Quote exactly and only this range of lines in the data below: the line that holds "then Some (epoch_seconds 2009" to the line that holds "Definition strip_end (p", both included.

Records from a data collection
[Start of section]

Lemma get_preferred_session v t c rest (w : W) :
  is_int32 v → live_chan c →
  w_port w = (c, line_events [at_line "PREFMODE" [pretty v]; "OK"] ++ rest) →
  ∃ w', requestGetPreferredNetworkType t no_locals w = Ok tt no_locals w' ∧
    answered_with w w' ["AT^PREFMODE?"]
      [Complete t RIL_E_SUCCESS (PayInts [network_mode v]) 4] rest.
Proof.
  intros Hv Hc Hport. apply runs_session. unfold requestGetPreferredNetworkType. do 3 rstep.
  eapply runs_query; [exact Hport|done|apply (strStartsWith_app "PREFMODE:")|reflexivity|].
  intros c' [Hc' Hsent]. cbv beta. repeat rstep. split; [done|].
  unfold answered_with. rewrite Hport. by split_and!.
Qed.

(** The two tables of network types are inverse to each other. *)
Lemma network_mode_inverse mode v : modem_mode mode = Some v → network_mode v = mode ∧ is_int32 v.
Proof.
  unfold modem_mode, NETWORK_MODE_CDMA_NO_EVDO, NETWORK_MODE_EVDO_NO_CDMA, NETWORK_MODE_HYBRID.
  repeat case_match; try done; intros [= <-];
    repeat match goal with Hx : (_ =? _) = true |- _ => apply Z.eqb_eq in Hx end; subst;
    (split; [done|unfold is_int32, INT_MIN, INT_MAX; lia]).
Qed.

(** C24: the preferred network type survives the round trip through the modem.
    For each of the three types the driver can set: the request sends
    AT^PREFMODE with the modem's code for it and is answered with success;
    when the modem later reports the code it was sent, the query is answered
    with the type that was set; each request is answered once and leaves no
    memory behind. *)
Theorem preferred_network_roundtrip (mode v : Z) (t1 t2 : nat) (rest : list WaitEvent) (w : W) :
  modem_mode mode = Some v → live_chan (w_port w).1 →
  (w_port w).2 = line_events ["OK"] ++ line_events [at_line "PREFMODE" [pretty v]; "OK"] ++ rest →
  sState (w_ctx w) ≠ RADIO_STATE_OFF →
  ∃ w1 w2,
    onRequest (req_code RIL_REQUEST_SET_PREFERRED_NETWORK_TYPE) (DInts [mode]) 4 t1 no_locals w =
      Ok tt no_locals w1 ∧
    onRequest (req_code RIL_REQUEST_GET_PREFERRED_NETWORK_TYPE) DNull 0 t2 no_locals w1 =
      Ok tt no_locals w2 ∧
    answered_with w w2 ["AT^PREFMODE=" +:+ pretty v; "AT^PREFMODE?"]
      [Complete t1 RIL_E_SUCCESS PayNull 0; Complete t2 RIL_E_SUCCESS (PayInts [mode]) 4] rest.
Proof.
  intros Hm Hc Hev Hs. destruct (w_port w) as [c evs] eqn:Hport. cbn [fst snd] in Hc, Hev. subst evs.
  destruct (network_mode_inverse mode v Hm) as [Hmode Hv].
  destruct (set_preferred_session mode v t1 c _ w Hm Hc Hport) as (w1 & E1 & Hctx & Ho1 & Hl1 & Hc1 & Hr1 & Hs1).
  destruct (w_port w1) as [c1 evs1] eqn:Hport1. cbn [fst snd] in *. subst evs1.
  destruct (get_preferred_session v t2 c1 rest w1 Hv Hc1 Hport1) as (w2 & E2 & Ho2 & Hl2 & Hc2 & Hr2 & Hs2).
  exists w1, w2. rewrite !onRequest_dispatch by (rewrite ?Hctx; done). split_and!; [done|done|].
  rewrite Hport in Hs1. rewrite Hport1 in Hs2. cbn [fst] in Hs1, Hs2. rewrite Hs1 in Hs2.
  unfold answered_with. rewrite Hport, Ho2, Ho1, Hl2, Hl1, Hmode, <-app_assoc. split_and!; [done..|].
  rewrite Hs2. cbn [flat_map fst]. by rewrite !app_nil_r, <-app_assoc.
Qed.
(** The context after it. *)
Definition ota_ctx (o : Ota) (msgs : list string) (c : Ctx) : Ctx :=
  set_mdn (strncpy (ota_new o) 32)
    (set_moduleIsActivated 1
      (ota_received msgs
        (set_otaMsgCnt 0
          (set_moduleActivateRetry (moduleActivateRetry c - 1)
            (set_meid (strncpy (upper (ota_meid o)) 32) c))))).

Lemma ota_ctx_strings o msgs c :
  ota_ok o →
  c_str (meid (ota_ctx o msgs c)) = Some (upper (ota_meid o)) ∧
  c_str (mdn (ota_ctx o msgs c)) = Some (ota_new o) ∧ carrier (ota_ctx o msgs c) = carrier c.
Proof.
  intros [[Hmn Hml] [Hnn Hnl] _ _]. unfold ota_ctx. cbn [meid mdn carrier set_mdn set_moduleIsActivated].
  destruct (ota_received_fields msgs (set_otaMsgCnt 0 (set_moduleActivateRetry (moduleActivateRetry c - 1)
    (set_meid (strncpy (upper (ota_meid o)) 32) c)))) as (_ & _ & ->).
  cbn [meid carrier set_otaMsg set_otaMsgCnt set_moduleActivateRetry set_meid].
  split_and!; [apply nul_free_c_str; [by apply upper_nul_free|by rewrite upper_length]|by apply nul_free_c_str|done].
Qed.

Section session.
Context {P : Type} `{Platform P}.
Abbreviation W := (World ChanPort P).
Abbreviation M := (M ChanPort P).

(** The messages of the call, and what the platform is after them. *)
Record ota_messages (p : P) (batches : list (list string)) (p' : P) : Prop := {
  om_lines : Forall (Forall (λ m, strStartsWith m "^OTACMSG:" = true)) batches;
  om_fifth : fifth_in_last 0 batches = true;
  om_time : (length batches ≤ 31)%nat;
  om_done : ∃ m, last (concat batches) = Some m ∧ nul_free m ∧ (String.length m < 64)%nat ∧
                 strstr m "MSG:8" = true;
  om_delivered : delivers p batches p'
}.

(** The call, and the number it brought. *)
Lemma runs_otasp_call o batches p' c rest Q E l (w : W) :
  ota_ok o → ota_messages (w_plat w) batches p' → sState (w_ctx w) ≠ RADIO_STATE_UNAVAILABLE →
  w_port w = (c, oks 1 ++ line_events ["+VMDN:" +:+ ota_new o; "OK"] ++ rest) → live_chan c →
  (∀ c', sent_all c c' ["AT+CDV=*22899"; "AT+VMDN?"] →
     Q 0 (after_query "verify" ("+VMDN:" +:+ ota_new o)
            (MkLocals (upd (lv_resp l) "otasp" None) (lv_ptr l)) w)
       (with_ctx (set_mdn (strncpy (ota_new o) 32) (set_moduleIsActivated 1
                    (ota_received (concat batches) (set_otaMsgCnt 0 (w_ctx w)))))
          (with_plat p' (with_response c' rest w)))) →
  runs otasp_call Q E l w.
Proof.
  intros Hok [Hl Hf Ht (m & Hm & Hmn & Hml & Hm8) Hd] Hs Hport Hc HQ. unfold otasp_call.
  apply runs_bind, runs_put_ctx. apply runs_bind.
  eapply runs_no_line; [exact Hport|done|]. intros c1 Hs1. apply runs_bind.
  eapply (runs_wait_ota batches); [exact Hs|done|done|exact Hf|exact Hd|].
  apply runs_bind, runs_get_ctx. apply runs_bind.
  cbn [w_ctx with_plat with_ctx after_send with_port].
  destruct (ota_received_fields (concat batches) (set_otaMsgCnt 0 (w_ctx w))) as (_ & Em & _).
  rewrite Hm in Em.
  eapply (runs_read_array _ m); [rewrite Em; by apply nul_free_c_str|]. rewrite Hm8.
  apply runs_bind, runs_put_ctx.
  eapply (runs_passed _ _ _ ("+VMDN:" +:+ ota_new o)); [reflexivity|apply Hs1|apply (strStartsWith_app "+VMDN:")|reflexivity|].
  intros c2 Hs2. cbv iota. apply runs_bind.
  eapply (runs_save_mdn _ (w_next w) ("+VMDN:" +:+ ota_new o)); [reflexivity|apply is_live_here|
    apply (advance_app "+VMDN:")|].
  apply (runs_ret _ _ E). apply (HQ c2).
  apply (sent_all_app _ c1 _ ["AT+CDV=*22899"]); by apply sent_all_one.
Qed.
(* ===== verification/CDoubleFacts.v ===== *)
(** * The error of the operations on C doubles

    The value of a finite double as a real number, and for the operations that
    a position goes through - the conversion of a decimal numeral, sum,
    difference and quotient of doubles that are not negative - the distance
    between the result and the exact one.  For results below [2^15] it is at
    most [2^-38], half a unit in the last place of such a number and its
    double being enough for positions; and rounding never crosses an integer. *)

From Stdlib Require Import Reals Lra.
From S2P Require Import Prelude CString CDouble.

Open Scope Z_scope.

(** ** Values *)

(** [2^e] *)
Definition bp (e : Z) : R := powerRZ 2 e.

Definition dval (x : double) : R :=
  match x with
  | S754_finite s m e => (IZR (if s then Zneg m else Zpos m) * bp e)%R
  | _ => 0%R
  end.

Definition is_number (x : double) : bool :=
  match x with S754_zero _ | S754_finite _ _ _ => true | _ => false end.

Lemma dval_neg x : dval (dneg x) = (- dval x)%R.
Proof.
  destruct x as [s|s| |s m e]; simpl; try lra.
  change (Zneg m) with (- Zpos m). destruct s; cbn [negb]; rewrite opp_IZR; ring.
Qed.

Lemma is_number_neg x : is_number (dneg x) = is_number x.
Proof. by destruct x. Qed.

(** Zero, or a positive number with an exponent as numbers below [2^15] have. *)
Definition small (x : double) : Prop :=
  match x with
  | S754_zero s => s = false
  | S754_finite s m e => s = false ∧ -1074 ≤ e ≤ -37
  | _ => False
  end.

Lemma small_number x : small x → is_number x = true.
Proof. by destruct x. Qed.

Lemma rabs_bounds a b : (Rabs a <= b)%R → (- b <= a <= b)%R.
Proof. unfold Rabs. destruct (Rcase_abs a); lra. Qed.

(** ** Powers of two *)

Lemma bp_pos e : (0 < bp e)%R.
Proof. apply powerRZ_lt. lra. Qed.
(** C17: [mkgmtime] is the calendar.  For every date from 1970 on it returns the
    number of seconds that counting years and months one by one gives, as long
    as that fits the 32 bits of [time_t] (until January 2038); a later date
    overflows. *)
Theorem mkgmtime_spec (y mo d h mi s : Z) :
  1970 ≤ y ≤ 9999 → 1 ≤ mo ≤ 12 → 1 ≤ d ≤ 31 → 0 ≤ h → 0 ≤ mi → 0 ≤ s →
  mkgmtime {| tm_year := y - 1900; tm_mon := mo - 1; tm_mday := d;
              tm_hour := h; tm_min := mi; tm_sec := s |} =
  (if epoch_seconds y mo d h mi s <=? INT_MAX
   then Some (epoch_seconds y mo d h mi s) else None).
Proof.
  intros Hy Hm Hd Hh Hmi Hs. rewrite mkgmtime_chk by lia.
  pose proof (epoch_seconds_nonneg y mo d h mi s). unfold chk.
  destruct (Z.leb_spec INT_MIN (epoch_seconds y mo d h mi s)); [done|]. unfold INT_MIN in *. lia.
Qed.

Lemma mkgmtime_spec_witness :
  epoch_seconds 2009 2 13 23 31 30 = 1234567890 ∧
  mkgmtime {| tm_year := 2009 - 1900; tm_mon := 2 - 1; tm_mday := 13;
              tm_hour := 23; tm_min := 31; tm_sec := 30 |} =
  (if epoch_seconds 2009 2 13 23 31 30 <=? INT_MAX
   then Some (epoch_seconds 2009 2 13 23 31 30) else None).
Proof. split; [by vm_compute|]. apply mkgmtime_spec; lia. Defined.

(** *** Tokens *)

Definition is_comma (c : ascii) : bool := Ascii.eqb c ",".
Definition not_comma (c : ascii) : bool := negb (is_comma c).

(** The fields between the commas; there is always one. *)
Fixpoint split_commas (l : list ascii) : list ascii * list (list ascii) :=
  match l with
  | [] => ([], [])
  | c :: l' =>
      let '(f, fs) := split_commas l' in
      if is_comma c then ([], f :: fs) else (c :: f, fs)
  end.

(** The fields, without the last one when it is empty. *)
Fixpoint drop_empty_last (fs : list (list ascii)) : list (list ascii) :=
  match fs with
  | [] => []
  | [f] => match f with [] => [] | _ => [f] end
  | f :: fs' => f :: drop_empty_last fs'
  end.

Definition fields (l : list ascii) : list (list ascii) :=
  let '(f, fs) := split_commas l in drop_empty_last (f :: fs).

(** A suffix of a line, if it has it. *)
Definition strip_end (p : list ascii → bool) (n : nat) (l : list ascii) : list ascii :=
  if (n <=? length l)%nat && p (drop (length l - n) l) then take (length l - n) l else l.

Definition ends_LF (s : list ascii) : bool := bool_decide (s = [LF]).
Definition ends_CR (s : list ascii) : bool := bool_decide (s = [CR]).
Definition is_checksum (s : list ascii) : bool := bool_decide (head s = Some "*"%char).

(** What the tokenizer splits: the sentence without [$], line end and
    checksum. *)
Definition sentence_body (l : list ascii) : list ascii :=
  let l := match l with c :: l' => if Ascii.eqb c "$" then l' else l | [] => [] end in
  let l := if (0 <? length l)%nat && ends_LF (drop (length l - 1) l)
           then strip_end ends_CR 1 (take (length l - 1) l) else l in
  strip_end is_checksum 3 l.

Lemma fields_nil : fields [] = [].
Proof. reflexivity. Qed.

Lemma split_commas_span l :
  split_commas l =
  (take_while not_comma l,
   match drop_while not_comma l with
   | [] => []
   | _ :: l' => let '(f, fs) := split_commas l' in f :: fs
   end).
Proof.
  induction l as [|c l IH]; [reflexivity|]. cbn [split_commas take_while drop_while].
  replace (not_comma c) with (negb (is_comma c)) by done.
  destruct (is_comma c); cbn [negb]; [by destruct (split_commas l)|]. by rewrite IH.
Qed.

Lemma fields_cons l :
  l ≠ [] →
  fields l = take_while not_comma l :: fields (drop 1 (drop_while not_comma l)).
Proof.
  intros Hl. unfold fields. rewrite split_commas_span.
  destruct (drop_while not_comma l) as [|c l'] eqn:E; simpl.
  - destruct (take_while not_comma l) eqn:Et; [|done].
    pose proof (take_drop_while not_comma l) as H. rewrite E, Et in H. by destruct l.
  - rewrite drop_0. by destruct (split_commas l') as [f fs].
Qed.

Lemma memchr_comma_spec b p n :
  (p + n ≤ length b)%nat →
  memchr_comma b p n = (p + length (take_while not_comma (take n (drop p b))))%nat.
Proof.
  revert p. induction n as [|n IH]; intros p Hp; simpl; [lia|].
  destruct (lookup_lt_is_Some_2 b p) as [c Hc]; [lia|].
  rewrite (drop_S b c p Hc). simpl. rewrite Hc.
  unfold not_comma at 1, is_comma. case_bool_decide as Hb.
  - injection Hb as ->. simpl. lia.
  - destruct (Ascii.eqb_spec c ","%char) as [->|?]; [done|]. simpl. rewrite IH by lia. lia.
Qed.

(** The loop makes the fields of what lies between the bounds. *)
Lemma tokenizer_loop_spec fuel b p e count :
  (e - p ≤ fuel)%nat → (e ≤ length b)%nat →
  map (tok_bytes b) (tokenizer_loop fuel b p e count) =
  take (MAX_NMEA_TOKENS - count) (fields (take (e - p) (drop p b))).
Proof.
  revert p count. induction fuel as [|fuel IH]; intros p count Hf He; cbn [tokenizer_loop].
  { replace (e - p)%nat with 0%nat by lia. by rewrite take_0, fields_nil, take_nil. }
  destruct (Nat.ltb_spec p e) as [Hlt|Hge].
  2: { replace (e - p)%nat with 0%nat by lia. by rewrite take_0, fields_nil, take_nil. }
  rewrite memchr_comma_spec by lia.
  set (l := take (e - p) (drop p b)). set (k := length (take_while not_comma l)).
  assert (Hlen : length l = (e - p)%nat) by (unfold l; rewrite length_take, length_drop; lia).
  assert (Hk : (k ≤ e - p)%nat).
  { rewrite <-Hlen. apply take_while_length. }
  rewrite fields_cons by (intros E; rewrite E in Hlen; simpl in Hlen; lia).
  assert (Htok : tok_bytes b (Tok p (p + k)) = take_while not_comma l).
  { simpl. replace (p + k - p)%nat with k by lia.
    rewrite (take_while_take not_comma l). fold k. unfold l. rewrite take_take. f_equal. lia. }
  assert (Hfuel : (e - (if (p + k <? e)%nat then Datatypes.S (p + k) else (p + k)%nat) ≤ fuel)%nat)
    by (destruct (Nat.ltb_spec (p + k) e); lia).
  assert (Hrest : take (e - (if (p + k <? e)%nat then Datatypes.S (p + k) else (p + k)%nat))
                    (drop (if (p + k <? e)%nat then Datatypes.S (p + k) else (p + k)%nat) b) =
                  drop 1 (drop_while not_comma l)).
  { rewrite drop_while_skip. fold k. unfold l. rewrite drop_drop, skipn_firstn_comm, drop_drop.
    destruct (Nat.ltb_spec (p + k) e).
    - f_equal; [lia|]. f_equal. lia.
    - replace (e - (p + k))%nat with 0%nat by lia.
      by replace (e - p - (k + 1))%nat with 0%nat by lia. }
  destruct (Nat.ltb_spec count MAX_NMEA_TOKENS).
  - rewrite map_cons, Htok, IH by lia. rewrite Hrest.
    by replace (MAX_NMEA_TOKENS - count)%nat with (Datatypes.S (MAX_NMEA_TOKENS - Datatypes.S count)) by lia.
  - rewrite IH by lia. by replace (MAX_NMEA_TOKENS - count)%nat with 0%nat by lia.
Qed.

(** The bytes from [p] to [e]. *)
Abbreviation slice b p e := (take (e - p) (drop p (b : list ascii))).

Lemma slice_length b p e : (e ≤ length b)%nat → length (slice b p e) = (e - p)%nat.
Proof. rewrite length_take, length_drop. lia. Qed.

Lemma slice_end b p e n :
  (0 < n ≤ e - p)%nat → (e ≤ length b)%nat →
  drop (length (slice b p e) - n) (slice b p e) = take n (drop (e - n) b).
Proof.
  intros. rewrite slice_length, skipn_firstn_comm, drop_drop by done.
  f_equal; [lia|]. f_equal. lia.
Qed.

[End of section]

• **Result of this exercise**
   then Some (epoch_seconds 2009 2 13 23 31 30) else None).
Proof. split; [by vm_compute|]. apply mkgmtime_spec; lia. Defined.

(** *** Tokens *)

Definition is_comma (c : ascii) : bool := Ascii.eqb c ",".
Definition not_comma (c : ascii) : bool := negb (is_comma c).

(** The fields between the commas; there is always one. *)
Fixpoint split_commas (l : list ascii) : list ascii * list (list ascii) :=
  match l with
  | [] => ([], [])
  | c :: l' =>
      let '(f, fs) := split_commas l' in
      if is_comma c then ([], f :: fs) else (c :: f, fs)
  end.

(** The fields, without the last one when it is empty. *)
Fixpoint drop_empty_last (fs : list (list ascii)) : list (list ascii) :=
  match fs with
  | [] => []
  | [f] => match f with [] => [] | _ => [f] end
  | f :: fs' => f :: drop_empty_last fs'
  end.

Definition fields (l : list ascii) : list (list ascii) :=
  let '(f, fs) := split_commas l in drop_empty_last (f :: fs).

(** A suffix of a line, if it has it. *)
Definition strip_end (p : list ascii → bool) (n : nat) (l : list ascii) : list ascii :=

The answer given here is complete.